I had been working with Drive for several weeks. I chose to work with Drive because I remembered watching the film a year or so before and recalled the stunning quality of the cinematography. I decided it could be rewarding to work with such beautiful images. As anticipated, I found great relief in sitting down to edit each assignment, knowing that the media I created would at least look good, an unfamiliar sentiment for most film students. With that in mind, I went into the commentary and anecdote assignment somewhat uninspired as I worried it would yield a limited creativity and thus an unsatisfactory product.

I went about the assignment backwards and tackled the anecdote portion first. I figured I would be able to add a director’s commentary to any scene in the film, but the importance for that same scene to work with an anecdote reigned supreme. I started looking for stories online including poems, fables, and finally children’s stories.

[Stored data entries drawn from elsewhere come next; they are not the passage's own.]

Lemma codepoint_length cp post : scalar cp -> cp <> 0 ->
  ds4_valid_codepoint_length (utf8s (cp :: post)) = length (utf8_put cp).
Proof.
  intros Hs H0. unfold ds4_valid_codepoint_length. change (utf8s (cp :: post)) with (utf8_put cp ++ utf8s post). rewrite length_app.
  unfold scalar in Hs. unfold utf8_put. destruct (Z.leb_spec cp 127).
  { cbn [app hd]. unfold u8. rewrite wrap_small by (unfold in_u; lia). by rewrite (proj2 (Z.ltb_lt cp 0x80)) by lia. }
  destruct (Z.leb_spec cp 2047); [|destruct (Z.leb_spec cp 65535)]; cbn [app hd length]; rewrite Z.shiftr_div_pow2 by lia.
  - change 192 with (6 * 2 ^ 5). rewrite u8_lead by zdiv_lia. decide_ineqs; try zdiv_lia. done.
  - change 224 with (14 * 2 ^ 4). rewrite u8_lead by zdiv_lia.
    rewrite (proj2 (Z.ltb_ge _ 0x80)), (proj2 (Z.ltb_ge _ 0xe0)), (proj2 (Z.ltb_lt _ 0xf0)) by zdiv_lia. done.
  - change 240 with (30 * 2 ^ 3). rewrite u8_lead by zdiv_lia.
    rewrite (proj2 (Z.ltb_ge _ 0x80)), (proj2 (Z.ltb_ge _ 0xe0)), (proj2 (Z.ltb_ge _ 0xf0)) by zdiv_lia. done.
Qed.

(** ** The first byte tells the kind *)

Definition is_string (v : json) : bool := match v with JString _ => true | _ => false end.
Definition is_array (v : json) : bool := match v with JArray _ => true | _ => false end.
Definition is_object (v : json) : bool := match v with JObject _ => true | _ => false end.
Definition is_number (v : json) : bool := match v with JNumber _ => true | _ => false end.
Definition number_start (p : bytes) : bool := starts_at (ch "-") p || match p with c :: _ => isdigit c | [] => false end.

Lemma ref_value_shape fuel d p v q : token p -> ref_value fuel d p = Some (v, q) ->
  is_string v = starts_at 34 p /\ is_array v = starts_at (ch "[") p /\ is_object v = starts_at (ch "{") p /\ is_number v = number_start p.
Proof.
  intros Hp. destruct fuel as [|fuel]; [done|]. cbn [ref_value]. rewrite (skip_token p Hp). destruct p as [|c p]; [done|].
  unfold number_start. cbn [starts_at]. unfold isdigit. change (ch "{") with 123. change (ch "[") with 91. change (ch "-") with 45. change (ch "0") with 48. change (ch "9") with 57.
  change (ch "t") with 116. change (ch "f") with 102. change (ch "n") with 110.
  destruct (Z.eqb_spec c 123) as [->|]. { destruct (_ <? _); [done|]. intros H. apply bind_Some in H as ([x y] & _ & [= <- <-]). done. }
  destruct (Z.eqb_spec c 91) as [->|]. { destruct (_ <? _); [done|]. intros H. apply bind_Some in H as ([x y] & _ & [= <- <-]). done. }
  destruct (Z.eqb_spec c 34) as [->|]. { intros H. apply bind_Some in H as ([x y] & _ & [= <- <-]). done. }
  destruct (Z.eqb_spec c 116) as [->|]. { intros H. apply bind_Some in H as (x & _ & [= <- <-]). done. }
  destruct (Z.eqb_spec c 102) as [->|]. { intros H. apply bind_Some in H as (x & _ & [= <- <-]). done. }
  destruct (Z.eqb_spec c 110) as [->|]. { intros H. apply bind_Some in H as (x & _ & [= <- <-]). done. }
  destruct (_ || _) eqn:E; [|done]. destruct (ds4_parse_number _) as [u r| |]; [|done..]. by intros [= <- <-].
Qed.

Lemma ref_value_string fuel d p : token p -> starts_at 34 p = true ->
  ref_value (S fuel) d p = '(s, q) ← ref_string p; Some (JString s, q).
Proof. intros Hp Hs. apply starts_at_cons in Hs. cbn [ref_value]. rewrite (skip_token p Hp), Hs. done. Qed.

Lemma ref_value_array fuel d p : token p -> starts_at (ch "[") p = true -> d <= max_depth ->
  ref_value (S fuel) d p = '(l, q) ← ref_bracketed (ch "]") (ref_elements (ref_value fuel (d + 1)) fuel) p; Some (JArray l, q).
Proof.
  intros Hp Hs Hd. apply starts_at_cons in Hs. cbn [ref_value]. rewrite (skip_token p Hp), Hs. by rewrite (proj2 (Z.ltb_ge _ _)) by done.
Qed.

Lemma ref_value_object fuel d p : token p -> starts_at (ch "{") p = true -> d <= max_depth ->
  ref_value (S fuel) d p = '(m, q) ← ref_bracketed (ch "}") (ref_members (fun _ => ref_value fuel (d + 1)) fuel) p; Some (JObject m, q).
Proof.
  intros Hp Hs Hd. apply starts_at_cons in Hs. cbn [ref_value]. rewrite (skip_token p Hp), Hs. by rewrite (proj2 (Z.ltb_ge _ _)) by done.
Qed.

Soon after, I started thinking about the recording quality of the anecdote. I wanted richness in the audio that would match the richness I was finding in the film, and I feared I wouldn’t be able to create such a soundtrack with my own reading of a story. When I found the Disney recording of “Ferdinand the Bull,” I knew I had my “anecdote.” The recording contained layers of sound – including the wonderful animated narration – and it had an authentic quality that reminded me of my own LP copy of Ferdinand the Bull, complete with a tattered exterior and pages brittle from countless reads. As I listened to the recording, I began to realize that Ferdinand shared numerous qualities with Gosling’s character, The Driver.

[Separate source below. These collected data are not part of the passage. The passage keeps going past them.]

Lemma parse_anthropic_messages_ok msgs p : parser_ok 1 p (parse_anthropic_messages msgs p).
Proof.
  unfold parse_anthropic_messages. apply parser_ws. parser_tac. eapply parser_open; [eassumption|done|].
  apply (objects_ok anthropic_message_field chat_msg_zero (fun msgs m => msgs ++ [msg_complete m])).
  intros key m q. unfold anthropic_message_field. parser_tac.
Qed.

Lemma system_object_ok out p : parser_ok 1 p (parse_anthropic_system_object out p).
Proof.
  unfold parse_anthropic_system_object. parser_tac. eapply parser_open; [eassumption|done|].
  apply json_fields_ok. intros key b q. unfold system_object_field. parser_tac.
Qed.

#[local] Hint Resolve system_object_ok : json.

Lemma parse_anthropic_system_ok p : parser_ok 1 p (parse_anthropic_system p).
Proof.
  unfold parse_anthropic_system. apply parser_ws. parser_tac. eapply parser_open; [eassumption|done|].
  apply json_elements_ok. intros b q. unfold anthropic_system_element. parser_tac.
Qed.

(** ** Responses *)

Lemma text_field_ok key t p : parser_ok 0 p (text_field key t p).
Proof.
  unfold text_field. parser_tac. all: apply parser_ws; parser_tac.
Qed.

Lemma responses_element_ok b p : parser_ok 1 p (responses_content_element b p).
Proof.
  unfold responses_content_element. parser_tac. eapply parser_open; [eassumption|done|].
  apply parser_opt; [apply json_fields_ok, text_field_ok|]. intros t q. repeat case_match; eauto.
Qed.

Lemma responses_content_ok p : parser_ok 1 p (parse_responses_content_array p).
Proof.
  unfold parse_responses_content_array. apply parser_ws. parser_tac. eapply parser_open; [eassumption|done|].
  apply json_elements_ok, responses_element_ok.
Qed.

#[local] Hint Resolve responses_content_ok : json.

Lemma item_field_ok key i p : parser_ok 0 p (item_field key i p).
Proof.
  unfold item_field. destruct (item_value key p) as [m|] eqn:E; [|parser_tac]. apply parser_any, parser_map.
  unfold item_value in E. repeat case_match; simplify_eq; auto with json.
  all: apply parser_ws; auto with json.
Qed.

Lemma load_discovered_ok t i st p : load_discovered t i st p = JFail \/ exists st', load_discovered t i st p = JOk st' p.
Proof.
  unfold load_discovered. repeat case_match; eauto.
  all: match goal with |- context [parse_tools_value ?l ?b] => pose proof (parse_tools_ok l b) as Hp;
    destruct (parse_tools_value l b) as [[sc os] q| |] end; [right; by eexists|by left|done].
Qed.
(* ===== verification/ToolMemorySpec.v ===== *)
(** * ToolMemorySpec: what the server does with the tool memory

    The calls of a finished turn are remembered by id; when the client sends the
    calls back, the sampled text is attached to them again if all their ids are
    known with the same text.  Every sequence of such requests, from the empty
    memory, behaves as on the abstract list. *)

From S2P Require Import Prelude Ctype Json JsonFacts JsonRequest Dsml.
From stdpp Require Import gmap.
From S2P Require Import ToolMemory ToolMemoryFacts ToolMemoryRep ToolMemoryOps.
#[local] Open Scope Z_scope.

(** An argument that may be NULL, as the C string it is read as. *)
Definition c_arg (s : option bytes) : bytes := cstr (default [] s).

(** ** The server's entry points; [off] is [disable_exact_dsml_tool_replay] *)

Fixpoint remember_loop (m : tool_memory) (calls : list tool_call) (raw : bytes) : option tool_memory :=
  match calls with
  | [] => Some m
  | tc :: calls' => m ← tool_memory_put_locked m (c_arg (tc_id tc)) raw TOOL_MEMORY_RAM; remember_loop m calls' raw
  end.

Definition tool_memory_remember (off : bool) (m : tool_memory) (calls : tool_calls) : option tool_memory :=
  if off then Some m
  else match c_arg (tcs_raw_dsml calls) with
       | [] => Some m
       | raw => remember_loop m (tcs_v calls) raw
       end.

Definition tool_memory_put_source (off : bool) (m : tool_memory) (id dsml : bytes) (source : tool_memory_source)
  : option tool_memory :=
  if off then Some m
  else match id, dsml with
       | [], _ | _, [] => Some m
       | _, _ => tool_memory_put_locked m id dsml source
       end.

Both Ferdinand and The Driver are placed in violent situations in which they want no part. While Ferdinand wants nothing more than to “sit quietly and smell the flowers,” The Driver desires a happy and quiet relationship with Irene. While Ferdinand is forced into the bullring, The Driver becomes involved in a mob heist that eventually leads to betrayal and violent retaliation.

I chose the violent hotel scene in Drive because of the pacing in the action. I was fascinated by the buildup of the scene, combined with the explosion of violent and graphic action. This scene is also the first in which we see The Driver retaliate violently, signifying a turn in his character. As I began to place the two together I was bouncing in my seat as I realized the ways in which the two elements began to mesh. The original audio recording was over seven minutes long, while my scene lasted only some three and a half minutes. While I did lightly edit the scene in order to make it fit with the audio, most of my editing took place through the cutting and blending of the audio track. I stretched some sounds and cut a great deal of the story to make it fit with the scene with the aim to poetically parallel the visuals at times while pulling away at others.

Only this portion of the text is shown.